Problem statement:
Among the entries below, find the line with "fold_left (λ t", then quote it and each following line up to and including the line with "let d' := insertdict", and nothing else.

Input:
▬▬▬

(** C1. When "home" is the only configured tunnel the prober reports
    active and "office" is configured, [ToggleConnection "office"] runs,
    after the two status probes of its resolve phase, exactly
    [wg-quick down home] and then exactly [wg-quick up office], and
    returns the output of the first followed by the output of the second. *)
Theorem toggle_office_while_home_active :
  forall (log : list (list string)) (w1 w2 : World) (downOut upOut : list byte),
    List.NoDup (map configName files) ->
    In "home" (map configName files) ->
    In "office" (map configName files) ->
    (forall n, In n (map configName files) -> (In n (activeNames out) <-> n = "home")) ->
    run host StdoutAndStderr (wg_quick_down "home") w = ((downOut, None), w1) ->
    run host StdoutAndStderr (wg_quick_up "office") w1 = ((upOut, None), w2) ->
    ToggleConnection host "office" {| world := w; invocations := log |}
    = (Ok (downOut ++ upOut)%list,
       {| world := w2;
          invocations := (log ++ [wg_show; wg_show;
                                  wg_quick_down "home"; wg_quick_up "office"])%list |}).
Proof.
  intros log w1 w2 downOut upOut Hnd Hhome Hoffice Hsole Hdown Hup.
  assert (Hflag : forall n, In n (map configName files) ->
            (slices_Contains (activeNames out) n = true <-> n = "home")).
  { intros n Hn. rewrite slices_Contains_In. apply Hsole. exact Hn. }
  assert (Hoff : slices_Contains (activeNames out) "office" = false).
  { destruct (slices_Contains (activeNames out) "office") eqn:E; [|reflexivity].
    apply (Hflag "office" Hoffice) in E. discriminate E. }
  unfold ToggleConnection, bind_ok, bind.
  rewrite GetConnections_stable.
  rewrite (getConnection_configured _ "office" Hoffice), Hoff.
  unfold connectionsOf. rewrite (Filter_sole_active _ "home" _ Hnd Hhome Hflag).
  unfold stopActiveConnections, startConnection. simpl stopLoop. unfold bind.
  rewrite (exec_run _ _ _ _ _ _ Hdown). simpl.
  rewrite (exec_run _ _ _ _ _ _ Hup). simpl.
  unfold ret. rewrite <- !app_assoc. reflexivity.
Qed.
Record entry (V : Type) := mkEntry { me_hash : Z; me_key : string; me_value : V }.
Arguments mkEntry {V}.
Arguments me_hash {V}.
Arguments me_key {V}.
Arguments me_value {V}.

Record dict (V : Type) := mkDict {
  ma_used : nat;
  ma_mask : Z;
  ma_table : list (option (entry V))
}.
Arguments mkDict {V}.
Arguments ma_used {V}.
Arguments ma_mask {V}.
Arguments ma_table {V}.

Definition MINSIZE : nat := 8.

Definition new_table {V} (size : nat) : dict V :=
  mkDict 0 (Z.of_nat size - 1) (replicate size None).

(** [{}] *)
Definition empty {V} : dict V := new_table MINSIZE.

Definition same_key {V} (e : entry V) (h : Z) (k : string) : bool :=
  (me_hash e =? h) && String.eqb (me_key e) k.

(** The collision loop of [lookdict_string]. *)
Fixpoint probe_from {V} (fuel : nat) (d : dict V) (h : Z) (k : string)
    (i perturb : Z) : option nat :=
  match fuel with
  | O => None
  | S fuel' =>
      let i' := wrap64 (Z.shiftl i 2 + i + perturb + 1) in
      let j := Z.to_nat (Z.land i' (ma_mask d)) in
      match ma_table d !! j with
      | Some None => Some j
      | Some (Some e) =>
          if same_key e h k then Some j
          else probe_from fuel' d h k i' (Z.shiftr perturb 5)
      | None => None
      end
  end.

(** [lookdict_string]: the slot of [k], or the free slot it would take. *)
Definition lookdict {V} (d : dict V) (h : Z) (k : string) : option nat :=
  let i := Z.land h (ma_mask d) in
  match ma_table d !! Z.to_nat i with
  | Some None => Some (Z.to_nat i)
  | Some (Some e) =>
      if same_key e h k then Some (Z.to_nat i)
      else probe_from (64 + length (ma_table d)) d h k i h
  | None => None
  end.

(** [insertdict] *)
Definition insertdict {V} (d : dict V) (h : Z) (k : string) (v : V) : dict V :=
  match lookdict d h k with
  | None => d
  | Some j =>
      let fresh := match ma_table d !! j with
                   | Some (Some _) => false
                   | _ => true
                   end in
      mkDict (if fresh then S (ma_used d) else ma_used d) (ma_mask d)
             (<[j := Some (mkEntry h k v)]> (ma_table d))
  end.

(** The active entries, in table order. *)
Definition entries {V} (d : dict V) : list (entry V) :=
  omap id (ma_table d).

Fixpoint grow (fuel : nat) (newsize minused : nat) : nat :=
  match fuel with
  | O => newsize
  | S fuel' =>
      if (newsize <=? minused)%nat then grow fuel' (2 * newsize) minused
      else newsize
  end.

(** [dictresize] *)
Definition dictresize {V} (d : dict V) (minused : nat) : dict V :=
  fold_left (λ t e, insertdict t (me_hash e) (me_key e) (me_value e))
            (entries d) (new_table (grow 64 MINSIZE minused)).

(** [d[k] = v] ([PyDict_SetItem]) *)
Definition setitem {V} (d : dict V) (k : string) (v : V) : dict V :=
  let d' := insertdict d (string_hash k) k v in
  if (ma_used d <? ma_used d')%nat
     && (2 * length (ma_table d') <=? 3 * ma_used d')%nat
  then dictresize d' ((if 50000 <? Z.of_nat (ma_used d') then 2 else 4) * ma_used d')
  else d'.

(** [d[k]] *)
Definition getitem {V} (d : dict V) (k : string) : option V :=
  match lookdict d (string_hash k) k with
  | Some j =>
      match ma_table d !! j with
      | Some (Some e) => Some (me_value e)
      | _ => None
      end
  | None => None
  end.

(** [d.keys()], [d.items()]: the order [iteritems()] walks in. *)
Definition keys {V} (d : dict V) : list string := map me_key (entries d).
Definition items {V} (d : dict V) : list (string * V) :=
  map (λ e, (me_key e, me_value e)) (entries d).

End PyDict.

(** ** [StaticDataSource] *)

Record StaticDataSource := mkStatic {
  sources : list source_t;
  recon_labels : list (option string);
  scans : PyDict.dict DataScan;
  labels : list string;
  total_frames : Z;              (* [self.Nframes] *)
  data_available : bool;
  count : Z
}.

(** Running a [DataScan] method on an object outside a method body. *)
Definition run {A} (m : M A) (d : DataScan) (tr : list event)
    : res A * DataScan * list event :=
  let r := m (mkWorld d tr) in (r.1, self r.2, trace r.2).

▬▬▬

Problem solution:
  fold_left (λ t e, insertdict t (me_hash e) (me_key e) (me_value e))
            (entries d) (new_table (grow 64 MINSIZE minused)).

(** [d[k] = v] ([PyDict_SetItem]) *)
Definition setitem {V} (d : dict V) (k : string) (v : V) : dict V :=
  let d' := insertdict d (string_hash k) k v in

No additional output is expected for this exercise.